Speaker
Description
“Cost is more important than quality, but quality is the best way to reduce costs”. In the spirit of this inspirational quote from Genichi Taguchi, traditional Robust Design has developed into a well-established part of the quality-by design domain. Including widely known tools such as signal-to noise ratios, quality loss functions, crossed-array experiments, etc., Robust Design offers a coherent and appreciated approach for the parametric optimization of parameter settings that not only ensure sufficient performance but also robustness of the solution against variation and noise.
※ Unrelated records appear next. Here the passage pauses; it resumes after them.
(* ===== verification/ArenaBits.v ===== *)
(** * The page map's words (arena.h)

    One word per page of an arena chunk: the size of a run, or the page's place
    in a small run, in the bits above the page size; the bin number and four
    flags below.  The accessors are partial where the code asserts. *)

From S2P Require Import Prelude SizeClass.

Definition CHUNK_MAP_BININD_SHIFT : Z := 4.
Definition BININD_INVALID : Z := 0xff.
Definition CHUNK_MAP_BININD_MASK : Z := 0xff0.
Definition CHUNK_MAP_BININD_INVALID : Z := CHUNK_MAP_BININD_MASK.
Definition CHUNK_MAP_FLAGS_MASK : Z := 0xc.
Definition CHUNK_MAP_DIRTY : Z := 0x8.
Definition CHUNK_MAP_UNZEROED : Z := 0x4.
Definition CHUNK_MAP_LARGE : Z := 0x2.
Definition CHUNK_MAP_ALLOCATED : Z := 0x1.
Definition CHUNK_MAP_KEY : Z := CHUNK_MAP_ALLOCATED.

Definition bits_size (b : Z) : Z := Z.land b (Z.lnot PAGE_MASK).

(** ** Reading a word *)

Definition unallocated_size (b : Z) : option Z :=
  assert! (Z.land b (Z.lor CHUNK_MAP_LARGE CHUNK_MAP_ALLOCATED) =? 0); Some (bits_size b).

Definition large_size (b : Z) : option Z :=
  assert! (Z.land b (Z.lor CHUNK_MAP_LARGE CHUNK_MAP_ALLOCATED) =? Z.lor CHUNK_MAP_LARGE CHUNK_MAP_ALLOCATED);
  Some (bits_size b).

Definition small_runind (b : Z) : option Z :=
  assert! (Z.land b (Z.lor CHUNK_MAP_LARGE CHUNK_MAP_ALLOCATED) =? CHUNK_MAP_ALLOCATED); Some (Z.shiftr b LG_PAGE).

(** [arena_ptr_small_binind_get] without its debugging checks. *)
Definition bits_binind (b : Z) : Z := Z.shiftr (Z.land b CHUNK_MAP_BININD_MASK) CHUNK_MAP_BININD_SHIFT.

Definition binind_get (b : Z) : option Z :=
  assert! ((bits_binind b <? NBINS) || (bits_binind b =? BININD_INVALID)); Some (bits_binind b).

(** ** Writing a word *)

Definition unallocated_word (size flags : Z) : option Z :=
  assert! (Z.land size PAGE_MASK =? 0);
  assert! (Z.land flags (Z.lnot CHUNK_MAP_FLAGS_MASK) =? 0);
  assert! (Z.land flags (Z.lor CHUNK_MAP_DIRTY CHUNK_MAP_UNZEROED) =? flags);
  Some (Z.lor (Z.lor size CHUNK_MAP_BININD_INVALID) flags).

Definition unallocated_size_word (size old : Z) : option Z :=
  assert! (Z.land size PAGE_MASK =? 0);
  assert! (Z.land old (Z.lor CHUNK_MAP_LARGE CHUNK_MAP_ALLOCATED) =? 0);
  Some (Z.lor size (Z.land old PAGE_MASK)).

Definition large_word (size flags old : Z) : option Z :=
  assert! (Z.land size PAGE_MASK =? 0);
  assert! (Z.land flags CHUNK_MAP_DIRTY =? flags);
  let unzeroed := Z.land old CHUNK_MAP_UNZEROED in
  Some (Z.lor (Z.lor (Z.lor (Z.lor (Z.lor size CHUNK_MAP_BININD_INVALID) flags) unzeroed) CHUNK_MAP_LARGE)
    CHUNK_MAP_ALLOCATED).

Definition large_binind_word (binind old : Z) : option Z :=
  assert! (binind <=? BININD_INVALID);
  size ← large_size old;
  assert! (size =? PAGE);
  Some (Z.lor (Z.land old (Z.lnot CHUNK_MAP_BININD_MASK)) (Z.shiftl binind CHUNK_MAP_BININD_SHIFT)).

Definition small_word (runind binind flags old : Z) : option Z :=
  assert! (binind <? BININD_INVALID);
  assert! (Z.land flags CHUNK_MAP_DIRTY =? flags);
  let unzeroed := Z.land old CHUNK_MAP_UNZEROED in
  Some (Z.lor (Z.lor (Z.lor (Z.lor (Z.shiftl runind LG_PAGE) (Z.shiftl binind CHUNK_MAP_BININD_SHIFT)) flags)
    unzeroed) CHUNK_MAP_ALLOCATED).

Definition unzeroed_word (unzeroed old : Z) : Z := Z.lor (Z.land old (Z.lnot CHUNK_MAP_UNZEROED)) unzeroed.

(** ** What a word says *)

Definition dflag (d : bool) : Z := if d then CHUNK_MAP_DIRTY else 0.

(** The first or last page of an unallocated run of [sz] bytes. *)
Definition free_word (b sz : Z) (d : bool) : Prop :=
  Z.land b 3 = 0 ∧ bits_size b = sz ∧ Z.land b CHUNK_MAP_DIRTY = dflag d.

(** A page of a large run. *)
Definition large_ok (b sz : Z) (d : bool) : Prop :=
  Z.land b 3 = 3 ∧ bits_size b = sz ∧ Z.land b CHUNK_MAP_DIRTY = dflag d ∧ bits_binind b = BININD_INVALID.

(** A page of a small run. *)
Definition small_ok (b runind binind : Z) (d : bool) : Prop :=
  Z.land b 3 = 1 ∧ Z.shiftr b LG_PAGE = runind ∧ Z.land b CHUNK_MAP_DIRTY = dflag d ∧ bits_binind b = binind.

(** ** A word as its two halves *)

Section halves.
Context (sz lo : Z) (Hsz : 0 ≤ sz) (Hmod : sz mod PAGE = 0) (Hlo : 0 ≤ lo < PAGE).

Lemma half_testbit i : 0 ≤ i → Z.testbit (Z.lor sz lo) i = if i <? LG_PAGE then Z.testbit lo i else Z.testbit sz i.
Proof.
  assert (LG_PAGE = 13) as HL by done. intros Hi. rewrite Z.lor_spec. destruct (Z.ltb_spec i LG_PAGE) as [Hlt|Hge].
  - assert (Z.testbit sz i = false) as ->; [|done].
    rewrite <- (Z.mod_pow2_bits_low sz LG_PAGE i) by lia. change (2 ^ LG_PAGE) with PAGE. rewrite Hmod. apply Z.bits_0.
  - assert (Z.testbit lo i = false) as ->; [|by rewrite orb_false_r].
    rewrite <- (Z.mod_small lo PAGE) by lia. change PAGE with (2 ^ LG_PAGE). apply Z.mod_pow2_bits_high. lia.
Qed.

Lemma half_size : bits_size (Z.lor sz lo) = sz.
Proof.
  assert (LG_PAGE = 13) as HL by done. apply Z.bits_inj'. intros i Hi. unfold bits_size. rewrite Z.land_spec, Z.lnot_spec, half_testbit by done.
  change PAGE_MASK with (Z.ones LG_PAGE). rewrite Z.testbit_ones_nonneg by done.
  destruct (Z.ltb_spec i LG_PAGE); [|by rewrite andb_true_r]. rewrite andb_false_r.
  rewrite <- (Z.mod_pow2_bits_low sz LG_PAGE i) by lia. change (2 ^ LG_PAGE) with PAGE. by rewrite Hmod, Z.bits_0.
Qed.

Lemma half_land m : 0 ≤ m < PAGE → Z.land (Z.lor sz lo) m = Z.land lo m.
Proof.
  assert (LG_PAGE = 13) as HL by done. intros Hm. apply Z.bits_inj'. intros i Hi. rewrite !Z.land_spec, half_testbit by done.
  destruct (Z.ltb_spec i LG_PAGE); [done|].
  assert (Z.testbit m i = false) as ->; [|by rewrite !andb_false_r].
  rewrite <- (Z.mod_small m PAGE) by lia. change PAGE with (2 ^ LG_PAGE). apply Z.mod_pow2_bits_high. lia.
Qed.

Lemma half_shiftr : Z.shiftr (Z.lor sz lo) LG_PAGE = sz / PAGE.
Proof.
  rewrite Z.shiftr_lor, !Z.shiftr_div_pow2 by done. change (2 ^ LG_PAGE) with PAGE.
  rewrite (Z.div_small lo) by lia. apply Z.lor_0_r.
Qed.

Lemma half_binind : bits_binind (Z.lor sz lo) = bits_binind lo.
Proof. unfold bits_binind. by rewrite half_land. Qed.
End halves.

Lemma size_mask sz : sz mod PAGE = 0 → Z.land sz PAGE_MASK = 0.
Proof. intros. change PAGE_MASK with (Z.ones LG_PAGE). by rewrite Z.land_ones. Qed.

Lemma unzeroed_cases b : Z.land b CHUNK_MAP_UNZEROED = 0 ∨ Z.land b CHUNK_MAP_UNZEROED = 4.
Proof.
  change CHUNK_MAP_UNZEROED with (Z.shiftl 1 2).
  assert (Z.land b (Z.shiftl 1 2) = Z.shiftl (Z.land (Z.shiftr b 2) 1) 2) as ->.
  { apply Z.bits_inj'. intros i Hi. rewrite Z.land_spec, !Z.shiftl_spec by done.
    destruct (Z.ltb_spec i 2).
    - rewrite !(Z.testbit_neg_r _ (i - 2)) by lia. apply andb_false_r.
    - rewrite Z.land_spec, Z.shiftr_spec by lia. by replace (i - 2 + 2) with i by lia. }
  change 1 with (Z.ones 1). rewrite Z.land_ones by done.
  destruct (Z.mod_pos_bound (Z.shiftr b 2) (2 ^ 1)); [done|].
  destruct (Z.eq_dec (Z.shiftr b 2 mod 2 ^ 1) 0) as [->|]; [by left|right].
  by replace (Z.shiftr b 2 mod 2 ^ 1) with 1 by lia.
Qed.

(** ** The setters write what they should *)

(** Closed bounds. *)
Ltac bounds := first [done | vm_compute; split; congruence].
(** Names the low half of a word. *)
Ltac low_half sz lo :=
  match goal with |- context [Z.lor sz ?l] => set (lo := l); assert (0 ≤ lo < PAGE) by bounds end.

Lemma unallocated_word_ok sz flags d :
  0 ≤ sz → sz mod PAGE = 0 → flags = dflag d ∨ d = false ∧ flags = CHUNK_MAP_UNZEROED →
  ∃ b, unallocated_word sz flags = Some b ∧ free_word b sz d.
Proof.
  intros H0 Hm Hf. unfold unallocated_word. rewrite (size_mask sz Hm).
  destruct Hf as [->|[-> ->]]; (eexists; split; [by destruct d || reflexivity|]);
    rewrite <- Z.lor_assoc; unfold free_word; [destruct d|]; low_half sz lo; rewrite half_size, !half_land by done; split_and!; done.
Qed.

Lemma large_word_ok sz d old :
  0 ≤ sz → sz mod PAGE = 0 → ∃ b, large_word sz (dflag d) old = Some b ∧ large_ok b sz d.
Proof.
  intros H0 Hm. unfold large_word. rewrite (size_mask sz Hm).
  eexists. split; [by destruct d|]. rewrite <- !Z.lor_assoc. unfold large_ok.
  destruct (unzeroed_cases old) as [-> | ->]; destruct d; low_half sz lo;
    rewrite half_size, !half_land, half_binind by done; split_and!; done.
Qed.

Lemma small_low_ok binind d u :
  0 ≤ binind < 32 → u = 0 ∨ u = 4 →
  let lo := Z.lor (Z.shiftl binind 4) (Z.lor (dflag d) (Z.lor u 1)) in
  0 ≤ lo < PAGE ∧ Z.land lo 3 = 1 ∧ Z.land lo CHUNK_MAP_DIRTY = dflag d ∧ bits_binind lo = binind.
Proof.
  intros Hb Hu.
  assert (Hall : forallb (λ b, forallb (λ d, forallb (λ u,
      let lo := Z.lor (Z.shiftl b 4) (Z.lor (dflag d) (Z.lor u 1)) in
      (0 <=? lo) && (lo <? PAGE) && (Z.land lo 3 =? 1) && (Z.land lo CHUNK_MAP_DIRTY =? dflag d) && (bits_binind lo =? b))
    [0; 4]) [true; false]) (seqZ 0 32) = true) by (vm_compute; reflexivity).
  rewrite forallb_forall in Hall. specialize (Hall binind). rewrite <- list_elem_of_In, elem_of_seqZ in Hall.
  specialize (Hall ltac:(lia)). rewrite forallb_forall in Hall.
  specialize (Hall d ltac:(destruct d; simpl; auto)). rewrite forallb_forall in Hall.
  specialize (Hall u ltac:(simpl; destruct Hu as [->| ->]; auto)). cbv zeta in Hall.
  rewrite !andb_true_iff, Z.leb_le, Z.ltb_lt, !Z.eqb_eq in Hall. simpl. tauto.
Qed.

Lemma small_word_ok runind binind d old :
  0 ≤ runind → 0 ≤ binind < 32 →
  ∃ b, small_word runind binind (dflag d) old = Some b ∧ small_ok b runind binind d.
Proof.
  intros Hr Hb. unfold small_word.
  rewrite (proj2 (Z.ltb_lt binind BININD_INVALID)) by (unfold BININD_INVALID; lia).
  eexists. split; [by destruct d|]. rewrite <- !Z.lor_assoc.
  destruct (small_low_ok binind d _ Hb (unzeroed_cases old)) as (Hlo & H3 & Hd & Hbi). cbv zeta in *.
  unfold small_ok. change (Z.shiftl binind CHUNK_MAP_BININD_SHIFT) with (Z.shiftl binind 4).
  change CHUNK_MAP_ALLOCATED with 1. set (lo := Z.lor (Z.shiftl binind 4) _) in *.
  assert (Hs : 0 ≤ Z.shiftl runind LG_PAGE) by (by apply Z.shiftl_nonneg).
  assert (Hsm : Z.shiftl runind LG_PAGE mod PAGE = 0).
  { rewrite Z.shiftl_mul_pow2 by done. apply Z.mod_mul. done. }
  rewrite !half_land, half_shiftr, half_binind by done. split_and!; [done| |done|done].
  rewrite Z.shiftl_mul_pow2 by done. by apply Z.div_mul.
Qed.

(** The size of an unallocated run changes, its flags do not. *)
Lemma unallocated_size_word_ok sz sz' d old :
  0 ≤ sz → sz mod PAGE = 0 → free_word old sz' d →
  ∃ b, unallocated_size_word sz old = Some b ∧ free_word b sz d.
Proof.
  intros H0 Hm (H3 & _ & Hd). unfold unallocated_size_word. rewrite (size_mask sz Hm).
  change (Z.lor CHUNK_MAP_LARGE CHUNK_MAP_ALLOCATED) with 3. rewrite H3. eexists. split; [done|].
  assert (Hlo : 0 ≤ Z.land old PAGE_MASK < PAGE).
  { change PAGE_MASK with (Z.ones LG_PAGE). rewrite Z.land_ones by done. by apply Z.mod_pos_bound. }
  unfold free_word. rewrite half_size, !half_land by done. rewrite <- !Z.land_assoc. done.
Qed.

(** Clearing the unzeroed flag, or setting it, leaves the rest. *)
Lemma unzeroed_word_land u old m :
  u = 0 ∨ u = CHUNK_MAP_UNZEROED → Z.land m CHUNK_MAP_UNZEROED = 0 → Z.land (unzeroed_word u old) m = Z.land old m.
Proof.
  intros Hu Hm. unfold unzeroed_word. apply Z.bits_inj'. intros i Hi.
  rewrite !Z.land_spec, Z.lor_spec, Z.land_spec, Z.lnot_spec by done.
  assert (Hbit : Z.testbit m i && Z.testbit CHUNK_MAP_UNZEROED i = false).
  { rewrite <- Z.land_spec, Hm. apply Z.bits_0. }
  destruct Hu as [-> | ->]; rewrite ?Z.bits_0;
    destruct (Z.testbit m i), (Z.testbit CHUNK_MAP_UNZEROED i), (Z.testbit old i); simpl in *; done.
Qed.

(** ** The getters read it *)

Lemma free_word_size b sz d : free_word b sz d → unallocated_size b = Some sz.
Proof. intros (H3 & Hs & _). unfold unallocated_size. change (Z.lor CHUNK_MAP_LARGE CHUNK_MAP_ALLOCATED) with 3. by rewrite H3, Hs. Qed.

Lemma large_ok_size b sz d : large_ok b sz d → large_size b = Some sz.
Proof. intros (H3 & Hs & _). unfold large_size. change (Z.lor CHUNK_MAP_LARGE CHUNK_MAP_ALLOCATED) with 3. by rewrite H3, Hs. Qed.

Lemma small_ok_runind b ri bi d : small_ok b ri bi d → small_runind b = Some ri.
Proof. intros (H3 & Hs & _). unfold small_runind. change (Z.lor CHUNK_MAP_LARGE CHUNK_MAP_ALLOCATED) with 3. by rewrite H3, Hs. Qed.

Lemma land_3_bits b :
  Z.land b CHUNK_MAP_ALLOCATED = Z.land (Z.land b 3) 1 ∧ Z.land b CHUNK_MAP_LARGE = Z.land (Z.land b 3) 2.
Proof. by rewrite <- !Z.land_assoc. Qed.

Lemma free_word_flags b sz d : free_word b sz d → Z.land b CHUNK_MAP_ALLOCATED = 0 ∧ Z.land b CHUNK_MAP_LARGE = 0.
Proof. intros (H3 & _). destruct (land_3_bits b) as [-> ->]. by rewrite H3. Qed.

Lemma large_ok_flags b sz d : large_ok b sz d → Z.land b CHUNK_MAP_ALLOCATED = 1 ∧ Z.land b CHUNK_MAP_LARGE = 2.
Proof. intros (H3 & _). destruct (land_3_bits b) as [-> ->]. by rewrite H3. Qed.

Lemma small_ok_flags b ri bi d : small_ok b ri bi d → Z.land b CHUNK_MAP_ALLOCATED = 1 ∧ Z.land b CHUNK_MAP_LARGE = 0.
Proof. intros (H3 & _). destruct (land_3_bits b) as [-> ->]. by rewrite H3. Qed.

(** ** Writing and reading back *)

Definition word_dirty (b : Z) : Z := Z.land b CHUNK_MAP_DIRTY.
Definition word_allocated (b : Z) : Z := Z.land b CHUNK_MAP_ALLOCATED.

(** The word that a setter writes is read back by the getters: the size or the place
    in the run, the bin, the dirty flag and whether the page is allocated, whatever the
    word held before. *)
Theorem mapbits_roundtrip sz ri bi d old :
  0 ≤ sz → sz mod PAGE = 0 → 0 ≤ ri → 0 ≤ bi < NBINS →
  (∃ b, unallocated_word sz (dflag d) = Some b ∧ unallocated_size b = Some sz ∧ large_size b = None ∧
     word_dirty b = dflag d ∧ word_allocated b = 0) ∧
  (∃ b, large_word sz (dflag d) old = Some b ∧ large_size b = Some sz ∧ unallocated_size b = None ∧
     binind_get b = Some BININD_INVALID ∧ word_dirty b = dflag d ∧ word_allocated b = 1) ∧
  (∃ b, small_word ri bi (dflag d) old = Some b ∧ small_runind b = Some ri ∧ large_size b = None ∧
     binind_get b = Some bi ∧ word_dirty b = dflag d ∧ word_allocated b = 1).
Proof.
  intros Hsz Hm Hri Hbi. unfold word_dirty, word_allocated, large_size, unallocated_size, binind_get.
  change (Z.lor CHUNK_MAP_LARGE CHUNK_MAP_ALLOCATED) with 3. split_and!.
  - destruct (unallocated_word_ok sz (dflag d) d Hsz Hm ltac:(by left)) as (b & E & Hw). pose proof (free_word_flags _ _ _ Hw) as [Hf _].
    destruct Hw as (H3 & Hs & Hd). exists b. by rewrite H3, Hs.
  - destruct (large_word_ok sz d old Hsz Hm) as (b & E & Hw). pose proof (large_ok_flags _ _ _ Hw) as [Hf _].
    destruct Hw as (H3 & Hs & Hd & Hb). exists b. by rewrite H3, Hs, Hb.
  - destruct (small_word_ok ri bi d old Hri Hbi) as (b & E & Hw). pose proof (small_ok_flags _ _ _ _ Hw) as [Hf _].
    pose proof (small_ok_runind _ _ _ _ Hw) as Hr. destruct Hw as (H3 & Hs & Hd & Hb). exists b. rewrite H3, Hb, (proj2 (Z.ltb_lt bi NBINS)) by lia. done.
Qed.

Lemma mapbits_roundtrip_witness : ∃ b, small_word 3 7 (dflag true) 0 = Some b ∧ small_runind b = Some 3 ∧ binind_get b = Some 7.
Proof.
  destruct (mapbits_roundtrip 0 3 7 true 0) as (_ & _ & b & E & Hr & _ & Hb & _); [lia|reflexivity|lia|vm_compute; split; congruence|].
  exists b. split; [exact E|]. split; [exact Hr|exact Hb].
Defined.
However, is this traditional Taguchi Quality Engineering toolbox still appropriate for today’s engineering practices that are increasingly driven by advanced numerical simulation and optimization tools? This talk approaches this question from a design perspective. Based on an overview of robust engineering examples, the aim is to stimulate a discussion around future challenges of using Digital Twin technology to ensure product robustness throughout an increasingly interdisciplinary development process. This includes i) insights on basic challenges of DoE and surrogate modelling strategies which are usually focused on detailed modelling rather than efficient design decisions, and ii) the underlying requirements towards CAD modelling, simulation toolchains, etc. that are necessary to automatically explore a multidimensional design space. The presentation will furthermore highlight current academic research in model-assisted design space exploration and trade-off approaches that extend the parametric exploration of largely matured products towards earlier conceptual and configuration design decisions.